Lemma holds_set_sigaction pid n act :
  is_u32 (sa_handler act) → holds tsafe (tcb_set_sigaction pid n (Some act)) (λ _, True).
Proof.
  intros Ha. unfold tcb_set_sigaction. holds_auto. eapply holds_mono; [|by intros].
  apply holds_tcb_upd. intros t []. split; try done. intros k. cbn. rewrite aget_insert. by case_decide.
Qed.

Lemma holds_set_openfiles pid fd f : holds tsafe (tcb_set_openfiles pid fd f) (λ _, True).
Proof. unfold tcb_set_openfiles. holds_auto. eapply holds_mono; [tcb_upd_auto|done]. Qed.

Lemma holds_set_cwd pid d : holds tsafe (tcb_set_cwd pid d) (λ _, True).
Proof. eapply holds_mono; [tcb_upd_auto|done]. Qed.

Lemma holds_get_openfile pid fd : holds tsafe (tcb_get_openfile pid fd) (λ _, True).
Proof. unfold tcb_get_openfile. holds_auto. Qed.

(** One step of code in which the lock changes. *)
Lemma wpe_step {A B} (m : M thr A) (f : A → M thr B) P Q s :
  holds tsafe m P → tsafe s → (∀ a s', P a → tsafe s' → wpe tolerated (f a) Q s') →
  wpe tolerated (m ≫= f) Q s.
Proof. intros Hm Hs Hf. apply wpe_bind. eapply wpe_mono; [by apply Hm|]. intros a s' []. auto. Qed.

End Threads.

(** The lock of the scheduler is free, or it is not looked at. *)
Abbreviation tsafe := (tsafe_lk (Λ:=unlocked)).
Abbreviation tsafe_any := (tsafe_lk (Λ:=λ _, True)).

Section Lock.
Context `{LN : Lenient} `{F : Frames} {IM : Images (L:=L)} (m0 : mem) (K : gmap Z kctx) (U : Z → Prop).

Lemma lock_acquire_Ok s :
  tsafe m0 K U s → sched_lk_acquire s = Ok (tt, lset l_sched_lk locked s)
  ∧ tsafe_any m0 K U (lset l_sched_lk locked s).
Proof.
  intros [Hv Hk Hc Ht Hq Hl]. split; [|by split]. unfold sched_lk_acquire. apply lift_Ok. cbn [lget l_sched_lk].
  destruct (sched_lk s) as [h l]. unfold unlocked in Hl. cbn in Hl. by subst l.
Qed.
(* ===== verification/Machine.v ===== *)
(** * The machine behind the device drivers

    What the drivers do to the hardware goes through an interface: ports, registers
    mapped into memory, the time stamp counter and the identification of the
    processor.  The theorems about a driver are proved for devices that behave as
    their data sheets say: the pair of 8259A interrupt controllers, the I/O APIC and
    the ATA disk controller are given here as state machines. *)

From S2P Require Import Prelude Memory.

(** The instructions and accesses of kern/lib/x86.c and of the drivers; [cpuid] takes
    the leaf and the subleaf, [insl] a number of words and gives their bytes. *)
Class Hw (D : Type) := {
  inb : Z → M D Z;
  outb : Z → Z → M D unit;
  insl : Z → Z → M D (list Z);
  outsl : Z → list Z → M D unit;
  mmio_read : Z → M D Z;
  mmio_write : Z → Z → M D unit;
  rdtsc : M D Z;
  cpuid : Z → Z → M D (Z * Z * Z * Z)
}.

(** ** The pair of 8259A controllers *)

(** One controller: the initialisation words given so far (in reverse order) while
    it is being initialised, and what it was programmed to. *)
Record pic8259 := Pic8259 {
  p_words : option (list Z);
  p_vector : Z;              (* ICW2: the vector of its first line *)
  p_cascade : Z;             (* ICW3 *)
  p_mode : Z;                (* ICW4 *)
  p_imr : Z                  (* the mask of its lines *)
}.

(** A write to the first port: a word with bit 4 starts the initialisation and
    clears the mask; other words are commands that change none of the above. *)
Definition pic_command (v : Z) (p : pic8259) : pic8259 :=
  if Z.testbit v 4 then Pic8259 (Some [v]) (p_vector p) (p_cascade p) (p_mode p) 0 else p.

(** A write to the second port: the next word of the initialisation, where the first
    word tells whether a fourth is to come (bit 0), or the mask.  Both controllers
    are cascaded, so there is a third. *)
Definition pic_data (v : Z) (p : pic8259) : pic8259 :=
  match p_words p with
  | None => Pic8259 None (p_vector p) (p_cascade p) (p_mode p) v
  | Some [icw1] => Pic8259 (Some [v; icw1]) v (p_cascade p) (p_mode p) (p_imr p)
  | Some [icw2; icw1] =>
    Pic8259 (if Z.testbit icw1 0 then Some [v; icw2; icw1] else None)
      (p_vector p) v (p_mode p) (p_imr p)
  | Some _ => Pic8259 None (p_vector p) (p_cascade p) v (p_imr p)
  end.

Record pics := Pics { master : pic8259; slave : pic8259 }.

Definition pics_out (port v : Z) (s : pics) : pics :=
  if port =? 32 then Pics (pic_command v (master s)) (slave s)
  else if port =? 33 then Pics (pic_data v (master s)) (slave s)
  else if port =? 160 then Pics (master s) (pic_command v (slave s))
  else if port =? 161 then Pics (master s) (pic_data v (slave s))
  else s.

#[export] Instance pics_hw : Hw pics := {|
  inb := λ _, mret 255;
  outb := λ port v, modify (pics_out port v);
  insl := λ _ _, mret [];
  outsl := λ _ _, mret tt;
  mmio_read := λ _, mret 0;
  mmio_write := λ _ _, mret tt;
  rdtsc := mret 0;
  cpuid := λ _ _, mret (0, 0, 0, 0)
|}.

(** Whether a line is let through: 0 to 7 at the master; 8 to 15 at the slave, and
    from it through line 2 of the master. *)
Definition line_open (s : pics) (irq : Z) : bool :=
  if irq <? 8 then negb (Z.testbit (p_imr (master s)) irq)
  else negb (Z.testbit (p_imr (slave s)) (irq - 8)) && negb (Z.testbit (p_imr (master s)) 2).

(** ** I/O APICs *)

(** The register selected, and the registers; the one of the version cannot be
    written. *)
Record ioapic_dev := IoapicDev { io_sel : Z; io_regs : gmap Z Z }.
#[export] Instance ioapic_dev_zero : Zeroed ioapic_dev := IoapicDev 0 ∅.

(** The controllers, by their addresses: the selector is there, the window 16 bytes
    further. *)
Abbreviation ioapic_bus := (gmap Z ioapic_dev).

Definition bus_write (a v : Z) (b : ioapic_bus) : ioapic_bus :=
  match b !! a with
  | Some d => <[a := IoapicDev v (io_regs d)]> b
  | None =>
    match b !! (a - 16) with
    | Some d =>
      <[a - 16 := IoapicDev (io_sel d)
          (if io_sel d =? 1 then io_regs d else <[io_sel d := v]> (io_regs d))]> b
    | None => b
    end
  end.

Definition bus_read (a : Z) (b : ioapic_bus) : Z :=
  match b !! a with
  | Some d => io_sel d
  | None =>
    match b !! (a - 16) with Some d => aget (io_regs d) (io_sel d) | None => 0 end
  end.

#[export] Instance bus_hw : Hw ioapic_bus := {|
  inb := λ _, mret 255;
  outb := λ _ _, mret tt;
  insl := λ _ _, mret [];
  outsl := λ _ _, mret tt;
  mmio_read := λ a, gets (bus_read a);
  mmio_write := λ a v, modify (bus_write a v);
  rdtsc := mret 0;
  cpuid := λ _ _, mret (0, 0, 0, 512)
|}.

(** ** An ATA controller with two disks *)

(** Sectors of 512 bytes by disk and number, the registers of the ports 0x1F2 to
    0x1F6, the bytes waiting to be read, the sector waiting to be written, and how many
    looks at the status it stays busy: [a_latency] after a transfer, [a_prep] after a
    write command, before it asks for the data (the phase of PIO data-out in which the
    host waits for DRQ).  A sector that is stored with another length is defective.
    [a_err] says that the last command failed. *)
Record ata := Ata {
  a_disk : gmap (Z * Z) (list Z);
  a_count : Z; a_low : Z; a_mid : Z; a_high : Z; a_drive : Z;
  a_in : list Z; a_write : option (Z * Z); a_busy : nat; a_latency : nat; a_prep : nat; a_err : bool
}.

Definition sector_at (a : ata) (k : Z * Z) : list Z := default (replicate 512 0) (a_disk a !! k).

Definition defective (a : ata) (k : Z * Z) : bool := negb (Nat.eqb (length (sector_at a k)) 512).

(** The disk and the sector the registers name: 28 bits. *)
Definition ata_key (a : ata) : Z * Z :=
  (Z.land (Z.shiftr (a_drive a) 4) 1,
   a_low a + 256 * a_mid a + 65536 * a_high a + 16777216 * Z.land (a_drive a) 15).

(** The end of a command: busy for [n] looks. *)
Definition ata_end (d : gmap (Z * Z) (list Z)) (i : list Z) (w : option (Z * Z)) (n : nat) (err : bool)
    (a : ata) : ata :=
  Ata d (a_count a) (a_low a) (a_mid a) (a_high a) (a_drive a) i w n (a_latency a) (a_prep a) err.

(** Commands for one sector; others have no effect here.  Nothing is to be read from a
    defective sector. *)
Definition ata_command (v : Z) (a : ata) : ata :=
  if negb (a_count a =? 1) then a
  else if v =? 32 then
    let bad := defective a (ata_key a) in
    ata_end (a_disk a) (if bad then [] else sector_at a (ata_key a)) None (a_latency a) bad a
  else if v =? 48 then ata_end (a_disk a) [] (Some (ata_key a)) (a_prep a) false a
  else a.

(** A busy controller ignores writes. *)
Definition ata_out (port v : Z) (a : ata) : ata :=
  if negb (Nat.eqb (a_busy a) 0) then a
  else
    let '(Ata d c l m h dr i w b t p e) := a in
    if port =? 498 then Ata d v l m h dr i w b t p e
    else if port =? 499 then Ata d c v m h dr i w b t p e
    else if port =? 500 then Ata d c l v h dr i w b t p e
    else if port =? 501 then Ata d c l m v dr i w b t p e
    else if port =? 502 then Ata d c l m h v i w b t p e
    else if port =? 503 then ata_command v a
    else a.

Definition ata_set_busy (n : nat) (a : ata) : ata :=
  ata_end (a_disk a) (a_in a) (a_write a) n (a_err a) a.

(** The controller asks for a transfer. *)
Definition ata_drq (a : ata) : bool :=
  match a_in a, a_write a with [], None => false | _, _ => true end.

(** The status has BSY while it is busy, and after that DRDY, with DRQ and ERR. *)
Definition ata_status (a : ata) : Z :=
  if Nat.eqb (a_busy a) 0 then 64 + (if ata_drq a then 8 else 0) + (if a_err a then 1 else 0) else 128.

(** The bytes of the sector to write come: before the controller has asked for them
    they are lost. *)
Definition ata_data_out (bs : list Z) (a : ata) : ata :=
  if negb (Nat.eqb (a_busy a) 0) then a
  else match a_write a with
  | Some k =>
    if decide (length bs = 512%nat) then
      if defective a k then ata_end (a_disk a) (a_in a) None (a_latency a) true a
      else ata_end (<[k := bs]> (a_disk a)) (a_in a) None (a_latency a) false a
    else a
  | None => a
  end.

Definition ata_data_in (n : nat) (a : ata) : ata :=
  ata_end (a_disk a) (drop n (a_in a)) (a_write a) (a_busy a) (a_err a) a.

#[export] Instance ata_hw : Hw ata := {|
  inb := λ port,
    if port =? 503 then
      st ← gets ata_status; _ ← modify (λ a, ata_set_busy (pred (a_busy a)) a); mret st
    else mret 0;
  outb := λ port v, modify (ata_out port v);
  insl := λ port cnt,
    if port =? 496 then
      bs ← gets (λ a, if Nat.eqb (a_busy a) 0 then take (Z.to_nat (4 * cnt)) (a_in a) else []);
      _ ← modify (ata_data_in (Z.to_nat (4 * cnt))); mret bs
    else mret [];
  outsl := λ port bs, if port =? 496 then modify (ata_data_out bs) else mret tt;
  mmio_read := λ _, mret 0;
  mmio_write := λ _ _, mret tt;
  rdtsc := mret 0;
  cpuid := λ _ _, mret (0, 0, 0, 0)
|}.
---
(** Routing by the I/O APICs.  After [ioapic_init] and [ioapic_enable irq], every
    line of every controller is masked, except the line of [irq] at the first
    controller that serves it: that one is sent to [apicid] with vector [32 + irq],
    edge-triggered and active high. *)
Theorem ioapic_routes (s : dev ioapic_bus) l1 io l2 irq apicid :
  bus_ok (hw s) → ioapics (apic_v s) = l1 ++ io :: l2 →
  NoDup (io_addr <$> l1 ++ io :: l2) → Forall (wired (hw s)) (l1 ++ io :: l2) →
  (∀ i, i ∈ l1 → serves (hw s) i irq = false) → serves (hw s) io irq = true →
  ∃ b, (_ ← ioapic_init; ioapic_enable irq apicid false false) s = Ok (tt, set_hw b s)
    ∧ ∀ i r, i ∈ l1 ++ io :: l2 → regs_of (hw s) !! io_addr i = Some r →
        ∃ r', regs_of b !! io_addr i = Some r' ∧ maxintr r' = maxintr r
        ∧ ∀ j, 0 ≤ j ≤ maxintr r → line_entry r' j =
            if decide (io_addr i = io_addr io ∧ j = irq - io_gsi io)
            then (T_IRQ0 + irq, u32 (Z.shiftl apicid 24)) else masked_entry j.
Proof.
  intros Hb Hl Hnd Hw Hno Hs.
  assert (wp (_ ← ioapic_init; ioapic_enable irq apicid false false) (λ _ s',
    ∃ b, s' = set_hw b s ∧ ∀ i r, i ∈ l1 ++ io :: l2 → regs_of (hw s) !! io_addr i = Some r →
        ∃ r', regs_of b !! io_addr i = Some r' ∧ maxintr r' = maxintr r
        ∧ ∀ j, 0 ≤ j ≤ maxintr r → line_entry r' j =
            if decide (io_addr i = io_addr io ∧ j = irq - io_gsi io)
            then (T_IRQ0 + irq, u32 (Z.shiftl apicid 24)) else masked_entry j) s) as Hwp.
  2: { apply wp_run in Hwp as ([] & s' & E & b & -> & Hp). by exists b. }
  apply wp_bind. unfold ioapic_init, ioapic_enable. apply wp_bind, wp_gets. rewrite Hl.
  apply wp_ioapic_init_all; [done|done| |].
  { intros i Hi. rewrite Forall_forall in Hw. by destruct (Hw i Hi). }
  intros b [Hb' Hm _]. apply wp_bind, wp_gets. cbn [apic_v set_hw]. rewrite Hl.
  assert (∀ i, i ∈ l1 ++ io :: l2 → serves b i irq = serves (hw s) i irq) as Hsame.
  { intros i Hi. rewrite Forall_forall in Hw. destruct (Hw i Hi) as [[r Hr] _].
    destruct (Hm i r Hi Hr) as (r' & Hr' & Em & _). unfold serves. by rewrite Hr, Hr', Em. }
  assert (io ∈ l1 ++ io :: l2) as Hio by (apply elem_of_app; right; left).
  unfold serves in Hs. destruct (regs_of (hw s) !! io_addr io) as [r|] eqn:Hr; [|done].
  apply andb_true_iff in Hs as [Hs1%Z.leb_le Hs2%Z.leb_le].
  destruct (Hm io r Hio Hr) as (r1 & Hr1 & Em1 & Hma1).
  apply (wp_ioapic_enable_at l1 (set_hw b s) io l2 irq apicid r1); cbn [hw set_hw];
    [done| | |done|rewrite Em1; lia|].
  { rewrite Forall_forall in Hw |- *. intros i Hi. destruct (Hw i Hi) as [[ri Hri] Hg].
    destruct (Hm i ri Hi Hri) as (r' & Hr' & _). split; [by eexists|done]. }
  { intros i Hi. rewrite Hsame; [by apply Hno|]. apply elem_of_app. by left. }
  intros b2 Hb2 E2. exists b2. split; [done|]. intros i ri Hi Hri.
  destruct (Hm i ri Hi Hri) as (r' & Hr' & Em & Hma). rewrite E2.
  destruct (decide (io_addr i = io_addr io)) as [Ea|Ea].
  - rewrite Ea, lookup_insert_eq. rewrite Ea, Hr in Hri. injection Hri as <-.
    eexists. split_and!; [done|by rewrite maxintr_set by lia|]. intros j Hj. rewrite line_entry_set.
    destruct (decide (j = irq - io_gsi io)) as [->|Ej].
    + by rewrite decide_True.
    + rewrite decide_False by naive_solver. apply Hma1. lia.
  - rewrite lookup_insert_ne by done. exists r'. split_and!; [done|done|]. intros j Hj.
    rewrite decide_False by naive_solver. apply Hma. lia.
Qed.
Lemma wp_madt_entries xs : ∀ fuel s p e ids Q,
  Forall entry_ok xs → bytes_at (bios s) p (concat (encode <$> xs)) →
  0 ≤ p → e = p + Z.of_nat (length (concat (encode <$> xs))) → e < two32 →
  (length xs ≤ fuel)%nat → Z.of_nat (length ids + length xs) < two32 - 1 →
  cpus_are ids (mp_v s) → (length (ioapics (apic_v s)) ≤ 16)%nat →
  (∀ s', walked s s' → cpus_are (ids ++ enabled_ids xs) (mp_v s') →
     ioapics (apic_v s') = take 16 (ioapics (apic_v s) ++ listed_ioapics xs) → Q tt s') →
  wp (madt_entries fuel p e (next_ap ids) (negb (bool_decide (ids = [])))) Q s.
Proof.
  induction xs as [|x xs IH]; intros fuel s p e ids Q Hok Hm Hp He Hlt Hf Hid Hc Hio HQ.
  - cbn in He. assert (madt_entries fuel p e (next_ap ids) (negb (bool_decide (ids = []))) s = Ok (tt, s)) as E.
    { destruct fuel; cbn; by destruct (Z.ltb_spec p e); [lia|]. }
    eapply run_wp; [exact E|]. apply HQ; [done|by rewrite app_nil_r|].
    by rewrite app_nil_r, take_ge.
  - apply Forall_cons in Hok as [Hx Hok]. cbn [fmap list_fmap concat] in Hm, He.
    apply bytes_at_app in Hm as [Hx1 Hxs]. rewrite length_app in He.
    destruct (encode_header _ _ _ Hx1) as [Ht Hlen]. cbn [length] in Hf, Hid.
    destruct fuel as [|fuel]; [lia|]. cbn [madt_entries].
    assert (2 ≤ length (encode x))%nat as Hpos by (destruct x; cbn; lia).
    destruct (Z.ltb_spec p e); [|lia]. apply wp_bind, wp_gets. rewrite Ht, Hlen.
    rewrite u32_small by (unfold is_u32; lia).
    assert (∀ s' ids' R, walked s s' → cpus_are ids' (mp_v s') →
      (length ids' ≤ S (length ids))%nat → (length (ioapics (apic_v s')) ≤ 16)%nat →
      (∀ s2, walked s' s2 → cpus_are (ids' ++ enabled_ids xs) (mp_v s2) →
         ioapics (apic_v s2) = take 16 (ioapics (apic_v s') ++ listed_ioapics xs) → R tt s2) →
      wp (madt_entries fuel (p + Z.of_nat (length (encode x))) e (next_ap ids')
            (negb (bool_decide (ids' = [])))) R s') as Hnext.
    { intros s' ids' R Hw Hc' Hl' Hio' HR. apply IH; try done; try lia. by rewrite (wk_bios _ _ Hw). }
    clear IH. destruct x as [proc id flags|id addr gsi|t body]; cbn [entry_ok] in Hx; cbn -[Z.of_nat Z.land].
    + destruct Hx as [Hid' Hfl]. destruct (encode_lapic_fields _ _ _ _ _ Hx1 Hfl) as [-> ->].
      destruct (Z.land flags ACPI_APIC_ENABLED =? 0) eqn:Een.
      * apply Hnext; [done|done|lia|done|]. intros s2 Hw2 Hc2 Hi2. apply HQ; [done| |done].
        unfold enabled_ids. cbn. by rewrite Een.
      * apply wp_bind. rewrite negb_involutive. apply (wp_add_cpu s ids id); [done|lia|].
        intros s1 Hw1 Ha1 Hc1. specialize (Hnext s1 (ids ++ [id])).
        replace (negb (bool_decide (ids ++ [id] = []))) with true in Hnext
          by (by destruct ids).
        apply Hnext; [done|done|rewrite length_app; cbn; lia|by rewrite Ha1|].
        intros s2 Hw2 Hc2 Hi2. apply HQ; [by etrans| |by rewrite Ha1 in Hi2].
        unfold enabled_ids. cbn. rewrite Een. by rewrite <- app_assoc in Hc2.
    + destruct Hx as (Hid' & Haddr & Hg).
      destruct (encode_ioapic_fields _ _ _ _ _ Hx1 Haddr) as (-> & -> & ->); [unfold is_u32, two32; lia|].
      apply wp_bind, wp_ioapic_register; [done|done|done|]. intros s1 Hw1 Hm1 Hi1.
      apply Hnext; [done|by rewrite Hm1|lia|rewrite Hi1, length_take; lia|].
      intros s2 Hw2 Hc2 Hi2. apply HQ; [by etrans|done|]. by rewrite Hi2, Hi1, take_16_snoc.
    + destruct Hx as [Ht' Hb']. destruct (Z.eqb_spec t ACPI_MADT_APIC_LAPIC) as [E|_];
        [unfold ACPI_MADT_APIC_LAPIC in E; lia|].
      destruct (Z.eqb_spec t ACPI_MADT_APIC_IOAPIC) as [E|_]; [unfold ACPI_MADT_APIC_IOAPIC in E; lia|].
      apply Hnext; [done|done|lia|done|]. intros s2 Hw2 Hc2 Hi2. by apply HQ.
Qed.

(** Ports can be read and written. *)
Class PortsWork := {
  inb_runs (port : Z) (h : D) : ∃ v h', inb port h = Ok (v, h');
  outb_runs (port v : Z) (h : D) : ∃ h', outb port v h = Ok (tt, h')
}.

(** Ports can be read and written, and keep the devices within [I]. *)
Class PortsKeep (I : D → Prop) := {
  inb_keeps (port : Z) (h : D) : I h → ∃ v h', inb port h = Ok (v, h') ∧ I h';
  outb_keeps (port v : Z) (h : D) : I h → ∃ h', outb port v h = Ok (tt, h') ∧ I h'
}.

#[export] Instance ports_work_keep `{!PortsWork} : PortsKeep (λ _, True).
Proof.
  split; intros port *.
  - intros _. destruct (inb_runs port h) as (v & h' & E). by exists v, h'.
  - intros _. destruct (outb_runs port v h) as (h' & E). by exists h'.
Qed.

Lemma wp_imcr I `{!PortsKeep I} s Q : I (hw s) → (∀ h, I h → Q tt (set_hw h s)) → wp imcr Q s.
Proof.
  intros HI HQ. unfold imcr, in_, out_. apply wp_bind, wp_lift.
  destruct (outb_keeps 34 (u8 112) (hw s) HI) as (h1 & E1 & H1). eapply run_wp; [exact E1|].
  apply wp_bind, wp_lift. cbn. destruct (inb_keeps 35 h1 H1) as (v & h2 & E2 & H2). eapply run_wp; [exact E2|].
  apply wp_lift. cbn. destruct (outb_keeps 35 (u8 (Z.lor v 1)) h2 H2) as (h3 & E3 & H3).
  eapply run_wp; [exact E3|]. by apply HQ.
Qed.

### Work instruction
In the entries above, restate word for word the lines between the one holding "d => io_sel d" and the one holding "mmio_read := λ a, gets (bus_read a);", inclusive, and nothing besides.

### Response to this task
  | Some d => io_sel d
  | None =>
    match b !! (a - 16) with Some d => aget (io_regs d) (io_sel d) | None => 0 end
  end.

#[export] Instance bus_hw : Hw ioapic_bus := {|
  inb := λ _, mret 255;
  outb := λ _ _, mret tt;
  insl := λ _ _, mret [];
  outsl := λ _ _, mret tt;
  mmio_read := λ a, gets (bus_read a);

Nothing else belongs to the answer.